How to do this? I can tell you from experience that ungratefulness is more than just a bad habit – it’s an addiction. Like all addictions you fight it daily or hourly. If you believe in God, pray. If you don’t, meditate. The bottom line is: if you’re willing to honestly look around you will find things – lots of things – to be thankful for…even in a recession.

Homework and Leg Work

Sunday, October 12th, 2008

Today’s tidbit of Marketing Wisdom focuses on the two things that one must do before tackling such a challenging task as to tell another person something that you think is important in the hope that you can persuade them to agree with you.

Please understand that I’m not talking about simple statements about which there is little controversy such as, “Its 3PM,” “Politicians make me sick,” or, “Madonna is an outstanding example of the principle that a monomaniac can be successful absent any real talent.”

The type of “telling” that I’m talking about has to do with statements of belief that one hopes will persuade another to take a certain specific action. Examples might be: “Go there. Buy this. Don’t do that.” And, one statement that’s popular lately, “Vote for me.”

The MEDIA – the omnipresent, self-anointed political king-maker, arbiter of taste and oracle of ALL THINGS TRUE – under the guise of an impartial interview loves to blind-side anyone who they’re not predisposed to faun over with questions designed to make that person seem ill-informed, unprepared and outfight foolish.

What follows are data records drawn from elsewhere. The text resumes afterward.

Lemma header_table_other headers k :
  k ∉ map Header_Key headers → header_table headers !! k = None.
Proof. intros. unfold header_table. by rewrite fold_put_header_other. Qed.

(** With unique keys every header is found under its key. *)
Lemma header_table_lookup headers h :
  NoDup (map Header_Key headers) → h ∈ headers →
  is_Some (header_entry h) → header_table headers !! Header_Key h = header_entry h.
Proof.
  unfold header_table. generalize (∅ : Table) as table.
  induction headers as [|x headers IH]; intros table Hnd Hin Hs.
  { by apply not_elem_of_nil in Hin. }
  simpl in *. apply NoDup_cons in Hnd as [Hx Hnd].
  apply elem_of_cons in Hin as [->|Hin]; [|by apply IH].
  rewrite fold_put_header_other by done.
  unfold put_header. destruct Hs as [v Hv]. rewrite Hv. apply lookup_insert_eq.
Qed.

Lemma header_table_Some headers k v :
  NoDup (map Header_Key headers) → header_table headers !! k = Some v →
  ∃ h, h ∈ headers ∧ Header_Key h = k ∧ header_entry h = Some v.
Proof.
  unfold header_table. assert (∀ table, NoDup (map Header_Key headers) →
    fold_left put_header headers table !! k = Some v →
    (∃ h, h ∈ headers ∧ Header_Key h = k ∧ header_entry h = Some v) ∨ table !! k = Some v) as H.
  { induction headers as [|x headers IH]; intros table Hnd Hl; [by right|].
    simpl in *. apply NoDup_cons in Hnd as [Hx Hnd].
    destruct (IH _ Hnd Hl) as [(h & ? & ? & ?) | Hput].
    - left. exists h. split_and!; [by right|done..].
    - destruct (decide (k = Header_Key x)) as [->|Hne].
      + unfold put_header in Hput. destruct (header_entry x) eqn:E; [|by right].
        rewrite lookup_insert_eq in Hput. left. exists x.
        split_and!; [by left | done | congruence].
      + right. by rewrite put_header_ne in Hput. }
  intros Hnd Hl. destruct (H ∅ Hnd Hl) as [?|He]; [done|]. by rewrite lookup_empty in He.
Qed.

So should one decide to undertake this quest – whether you’re talking to an individual, an auditorium full of people or a camera lens with a red light above it – the two things you must do avoid being made to look, or sound, a fool are homework and legwork.

Homework – Simply put, this means study up on the point you wish to make. And not just on your side of the argument. Any experienced debater, or general for that matter, knows that one had better know how his or her opponent will respond before engaging with them. A corollary to this is to know one’s limits. In other words, know what you’re talking about and don’t talk about what you don’t know. It’s quite tempting for some, when a microphone is thrust in their face, to want to seem omniscient. An unfriendly interviewer, when they sense this tendency in a victim…subject…will then assist Mr. or Mrs. Know-It-All to hang themselves with their own tongue.

Legwork is just another word for personal research. Formal research, by which I mean received data that has been processed by someone other than you, is almost always a trap. Unless you have been trained in how to read a research report – not just the “Executive Summary,” a.k.a., the Fool’s Cheat Sheet – don’t rely on it. Why? Doesn’t impartial data trump opinion or hearsay? Not any more it doesn’t, and that’s because every group with an agenda commissions research to prove their foregone conclusion.

Statistical “Truth” – whatever it is – will not, in and of itself, give you the means to successfully communicate your point. On the other hand, doing your own inquiry will give you a faith in your point of view that is more powerful than anything you’ll get from received wisdom. Nothing beats saying, “I was there. I saw this. I smelled the smell and heard the sounds.”

As our quadrennial, national puppet show grinds to a conclusion, I personally am sick of watching and listening to people tell me or my neighbor what they’ve been told I want he hear. I’m fed up with phony empathy and self-righteous anger. Listening to people whose position in life insulates them from the consequences of the actions they enthusiastically that I take makes me sad in my bones. I hunger for men and women who will tell me what they think and feel based on their personal experiences.

At this stage in the election, or in my life, I don’t care if I agree with them. I just want to hear someone tell me something what they are personally committed to. If they’ve done the homework and leg work I will give them my ear and my respect, whether or not I agree with them. And, who knows, an authentic honest argument might even cause me to change my mind.